O segundo mapa (45 x 59 cm), datado de 1579, é um portulano, um mapa marítimo, apresentando do ponto de vista do mar, da atracação, um trecho importante da costa do Brasil, do rio Amazonas até o sul de Pernambuco. O mapa é semeado de rosas dos ventos e atravessado por rumos, essas linhas de direção dos ventos que indicam as rotas marítimas. As casas portuguesas só vão até o “Fernambuco”. A partir da baía de “Santo Domingo”, está desenhado um semicírculo no qual está inscrito: “Na área deste semicírculo de compasso vos provereis de dez mil selvagens para fazer a guerra aos portugueses e eles são mais valentes dos que estão a jusante”. No interior, várias aldeias ameríndias estão desenhadas com personagens em ação: cena de dança, de ritual antropofágico, de trabalho com o pau-brasil, de guerra e de caça. Às margens do rio Amazonas, estão representadas as mulheres guerreiras, com um habitat bem diferente. Inscrições no mapa precisam também as distâncias, os fundos submarinos, os recursos em mar e em terra: a madeira, o açúcar, o âmbar e mesmo os rumores de presença de ouro.

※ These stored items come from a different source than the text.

(** The capabilities of the client the generator uses. *)
Record octokit : Type := {
  listForUser : string -> response (list repository);
  getPages : string -> string -> response pages;
  getAllTopics : string -> string -> response (list string)
}.

End GitHub.

(** [process.env], the two variables the generator reads. *)
Record process_env : Type := {
  GITHUB_USER : option string;
  GITHUB_TOKEN : option string
}.

(** ** Effects of the generator

    A run is a completion together with the events it produced, in order. *)
Module Effect.

Inductive logged : Type :=
| Text (s : string)
| ErrorObject (e : GitHub.error).

Inductive event : Type :=
| ConsoleError (what : logged)
| ConsoleWarn (msg : string)
| ConsoleLog (msg : string)
| ListForUser (username : string) (per_page : Z)
| GetPages (owner repo : string)
| GetAllTopics (owner repo : string)
| WriteFile (path : string) (json : list project).

(** Is the event a call over the network? *)
Definition is_network (e : event) : bool :=
  match e with
  | ListForUser _ _ | GetPages _ _ | GetAllTopics _ _ => true
  | _ => false
  end.

Inductive completion (A : Type) : Type :=
| Normal (a : A)
| Throw (e : GitHub.error)
| Exit (code : Z).
Arguments Normal {A} a.
Arguments Throw {A} e.
Arguments Exit {A} code.

Definition M (A : Type) : Type := (completion A * list event)%type.

Definition ret {A} (a : A) : M A := (Normal a, []).

Definition bind {A B} (m : M A) (f : A -> M B) : M B :=
  match m with
  | (Normal a, t) => let '(c, t') := f a in (c, t ++ t')
  | (Throw e, t) => (Throw e, t)
  | (Exit k, t) => (Exit k, t)
  end.

Definition emit (e : event) : M unit := (Normal tt, [e]).

Definition throw {A} (e : GitHub.error) : M A := (Throw e, []).

(** [process.exit(code)]: nothing after it runs. *)
Definition process_exit {A} (code : Z) : M A := (Exit code, []).

(** [try { m } catch (err) { h err }]. *)
Definition try_catch {A} (m : M A) (h : GitHub.error -> M A) : M A :=
  match m with
  | (Throw e, t) => let '(c, t') := h e in (c, t ++ t')
  | other => other
  end.

(** Awaiting a request: the call is made, then its response is returned
    or thrown. *)
Definition await {A} (call : event) (r : GitHub.response A) : M A :=
  match r with
  | GitHub.Ok data => (Normal data, [call])
  | GitHub.Fail err => (Throw err, [call])
  end.

End Effect.

Notation "x <- m ;; k" := (Effect.bind m (fun x => k))
  (at level 61, m at next level, right associativity).
Notation "m ;; k" := (Effect.bind m (fun _ => k))
  (at level 61, right associativity).

(** ** [Array.prototype.sort]

    The comparator returns a number; [NaN] is read as [+0].  The sort is
    stable.  It is modelled as a stable insertion sort.  Where the
    comparator is consistent on the elements (as it is when all dates
    parse, or when every pair ties) every conforming sort returns this
    list.  Where it is not (an unparseable date among records of different
    timestamps) the standard leaves the order to the engine, and only what
    holds of every rearrangement is stated of the result. *)
Module JSArray.

Section Sort.
Context {A : Type} (comparefn : A -> A -> option Z).

Definition SortCompare (x y : A) : Z :=
  match comparefn x y with
  | Some v => v
  | None => 0
  end.

Fixpoint insert (x : A) (l : list A) : list A :=
  match l with
  | [] => [x]
  | y :: l' => if SortCompare x y <=? 0 then x :: l else y :: insert x l'
  end.

Fixpoint sort (l : list A) : list A :=
  match l with
  | [] => []
  | x :: l' => insert x (sort l')
  end.

End Sort.

(** [a - b] on the time values of two dates; an invalid date gives [NaN]. *)
Definition date_sub (a b : option Z) : option Z :=
  match a, b with
  | Some x, Some y => Some (x - y)
  | _, _ => None
  end.

End JSArray.

(** ** A sample account and a sample manifest

    Concrete inputs on which the definitions evaluate. *)
Module Sample.

Definition site : GitHub.repository :=
  {| GitHub.name := "site"; GitHub.fork := false; GitHub.archived := false;
     GitHub.description := Some "My Site";
     GitHub.updated_at := "2023-01-01T00:00:00Z" |}.

Definition forked : GitHub.repository :=
  {| GitHub.name := "forked"; GitHub.fork := true; GitHub.archived := false;
     GitHub.description := None;
     GitHub.updated_at := "2024-03-01T00:00:00Z" |}.

Definition nopages : GitHub.repository :=
  {| GitHub.name := "nopages"; GitHub.fork := false; GitHub.archived := false;
     GitHub.description := Some "no site";
     GitHub.updated_at := "2024-01-01T00:00:00Z" |}.

Definition broken : GitHub.repository :=
  {| GitHub.name := "broken"; GitHub.fork := false; GitHub.archived := false;
     GitHub.description := None;
     GitHub.updated_at := "2024-02-01T00:00:00Z" |}.

Definition docs : GitHub.repository :=
  {| GitHub.name := "docs"; GitHub.fork := false; GitHub.archived := false;
     GitHub.description := None;
     GitHub.updated_at := "2024-06-01T10:00:00Z" |}.

Definition repos : list GitHub.repository :=
  [site; forked; nopages; broken; docs].

Definition not_found : GitHub.error :=
  {| GitHub.status := Some 404; GitHub.message := "Not Found" |}.

Definition server_error : GitHub.error :=
  {| GitHub.status := Some 500; GitHub.message := "Server Error" |}.

Definition rate_limited : GitHub.error :=
  {| GitHub.status := Some 403; GitHub.message := "rate limit exceeded" |}.

Definition page_of (n : string) : GitHub.pages :=
  {| GitHub.html_url := Some ("https://octo.github.io/" ++ n ++ "/")%string |}.

(** Every repository but [nopages] and [broken] has a page, [forked]
    included; the topics of [docs] cannot be fetched. *)
Definition client : GitHub.octokit :=
  {| GitHub.listForUser := fun username =>
       if String.eqb username "octo" then GitHub.Ok repos
       else GitHub.Fail not_found;
     GitHub.getPages := fun _ n =>
       if String.eqb n "nopages" then GitHub.Fail not_found
       else if String.eqb n "broken" then GitHub.Fail server_error
       else GitHub.Ok (page_of n);
     GitHub.getAllTopics := fun _ n =>
       if String.eqb n "docs" then GitHub.Fail rate_limited
       else GitHub.Ok ["blog"] |}.

Definition env : process_env :=
  {| GITHUB_USER := Some "octo"; GITHUB_TOKEN := Some "secret" |}.

Definition env_without_token : process_env :=
  {| GITHUB_USER := Some "octo"; GITHUB_TOKEN := None |}.

Definition fs_writeFile (path : string) (json : list project) : GitHub.response unit :=
  GitHub.Ok tt.

Definition path_resolve (f : string) : string := ("/work/" ++ f)%string.

Definition docs_record : project :=
  {| name := Some "docs"; repo := Some "docs";
     url := Some "https://octo.github.io/docs/";
     description := Some ""; topics := Some [];
     date := Some "2024-06-01T10:00:00Z"; screenshot := Some "" |}.

Definition site_record : project :=
  {| name := Some "site"; repo := Some "site";
     url := Some "https://octo.github.io/site/";
     description := Some "My Site"; topics := Some ["blog"];
     date := Some "2023-01-01T00:00:00Z"; screenshot := Some "" |}.

(** The manifest of the sample account. *)
Definition manifest : list project := [docs_record; site_record].

(** The two records of the example of the specification. *)
Definition A : project :=
  {| name := Some "A"; repo := None; url := None; description := None;
     topics := Some ["x"]; date := Some "2023-01-01"; screenshot := None |}.

Definition B : project :=
  {| name := Some "B"; repo := None; url := None; description := None;
     topics := Some ["y"]; date := Some "2023-06-01"; screenshot := None |}.

(** A record whose date is present and is not a date. *)
Definition X : project :=
  {| name := Some "X"; repo := None; url := None; description := None;
     topics := Some []; date := Some "not-a-date"; screenshot := None |}.

Definition ctl (text tag sortVal : string) : controls :=
  {| searchInput := text; tagFilter := tag; sortOrder := sortVal |}.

Esses mapas são um testemunho da presença francesa no Brasil, que deve ser pensada como um continuum (1520-1620), entrecortada por dois episódios brevíssimos, mais oficiais, a França antártica (1555-60) e a França equinocial (1612-1615), aliás nunca totalmente apoiados pela coroa. Os franceses frequentam assiduamente, já nos anos 1520, a costa do Brasil para fazer o escambo do pau-de-tinta, utilíssimo para a indústria têxtil de Rouen. Essas trocas comerciais deram lugar a temporadas recíprocas, índios na terra de França e normandos na terra do Brasil, longas conversações, relações sexuais e filhos, alianças militares e guerras partilhadas contra seus inimigos comuns, ameríndios e portugueses.

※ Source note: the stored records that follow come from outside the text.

(** X26. A Basic-Auth header whose token decodes to a user, a colon and a
    password gives exactly that user and that password, colons in the
    password included, and the gate admits the request exactly when they
    equal the configured credentials. *)
Theorem basic_auth_credentials_round_trip (decodeBase64 : jsstring -> jsstring)
    env (reqHeaders : gmap string jsstring) token u p :
  reqHeaders !! "authorization" = Some (lit "Basic " ++ token) ->
  32%N ∉ token ->
  decodeBase64 token = u ++ [58%N] ++ p ->
  58%N ∉ u ->
  parseBasicAuth decodeBase64 reqHeaders = Some {| user := u; pass := p |}
  /\ (requireAdmin decodeBase64 env reqHeaders = Next
      <-> u = adminUser env /\ p = adminPass env).
Proof.
  intros Hh Htok Hdec Hu.
  assert (Hp : parseBasicAuth decodeBase64 reqHeaders = Some {| user := u; pass := p |}).
  { rewrite (parseBasicAuth_token decodeBase64 reqHeaders token Hh Htok), Hdec.
    simpl app. rewrite split_app_sep by done. simpl hd. simpl tl.
    change (lit ":") with [58%N]. by rewrite join_split. }
  split; [exact Hp|].
  rewrite requireAdmin_next, Hp. split.
  - intros (creds & [= <-] & H1 & H2). done.
  - intros [H1 H2]. eexists. split; [reflexivity|]. done.
Qed.

Lemma basic_auth_credentials_round_trip_witness :
  parseBasicAuth base64Ascii (adminHeaders "YTpiOmM=")
  = Some {| user := lit "a"; pass := lit "b:c" |}.
Proof.
  apply (proj1 (basic_auth_credentials_round_trip base64Ascii ∅
                  (adminHeaders "YTpiOmM=") (lit "YTpiOmM=") (lit "a") (lit "b:c")
                  eq_refl ltac:(not_in_literal) ltac:(vm_compute; reflexivity)
                  ltac:(not_in_literal))).
Defined.

(** X27. Whatever the configuration, the gate admits a request only with
    a user that is not empty and holds no colon and a password that is not
    empty: an ADMIN_USER holding a colon can never log in, and no header
    without a password is accepted. *)
Theorem admitted_credentials_are_well_formed (decodeBase64 : jsstring -> jsstring)
    env (reqHeaders : gmap string jsstring) :
  requireAdmin decodeBase64 env reqHeaders = Next ->
  exists creds,
    parseBasicAuth decodeBase64 reqHeaders = Some creds
    /\ user creds = adminUser env /\ pass creds = adminPass env
    /\ user creds <> [] /\ pass creds <> [] /\ 58%N ∉ user creds.
Proof.
  intros H. apply requireAdmin_next in H as (creds & Hp & Hu & Hpw).
  exists creds. split; [done|]. split; [done|]. split; [done|].
  split; [rewrite Hu; apply adminUser_not_empty|].
  split; [rewrite Hpw; apply adminPass_not_empty|].
  unfold parseBasicAuth in Hp.
  destruct (reqHeaders !! "authorization") as [h|]; [|discriminate].
  destruct (_ || _); [discriminate|]. injection Hp as <-. simpl.
  rewrite orElse_nil. apply hd_split_no_sep.
Qed.

Lemma admitted_credentials_are_well_formed_witness :
  exists creds,
    parseBasicAuth base64Ascii (adminHeaders "YWRtaW46YWRtaW4xMjM=") = Some creds
    /\ user creds = lit "admin" /\ pass creds = lit "admin123".
Proof.
  destruct (admitted_credentials_are_well_formed base64Ascii ∅
              (adminHeaders "YWRtaW46YWRtaW4xMjM="))
    as (creds & Hp & Hu & Hpw & _).
  - vm_compute. reflexivity.
  - exists creds. split; [exact Hp|]. split; [exact Hu|exact Hpw].
Defined.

As zonas diferentes representadas nos mapas, a montante e a jusante, remetem a duas rotas marítimas, a rota do Atlântico norte e a do Atlântico sul. Toda a costa está povoada por Tupis, que compartilham a língua, a cultura material, as práticas antropofágicas e guerreiras, mas que guerreiam entre si. Os franceses têm por aliados, ao sul, os Tamoio e, ao norte, os Potiguar, que chamam de Canibais.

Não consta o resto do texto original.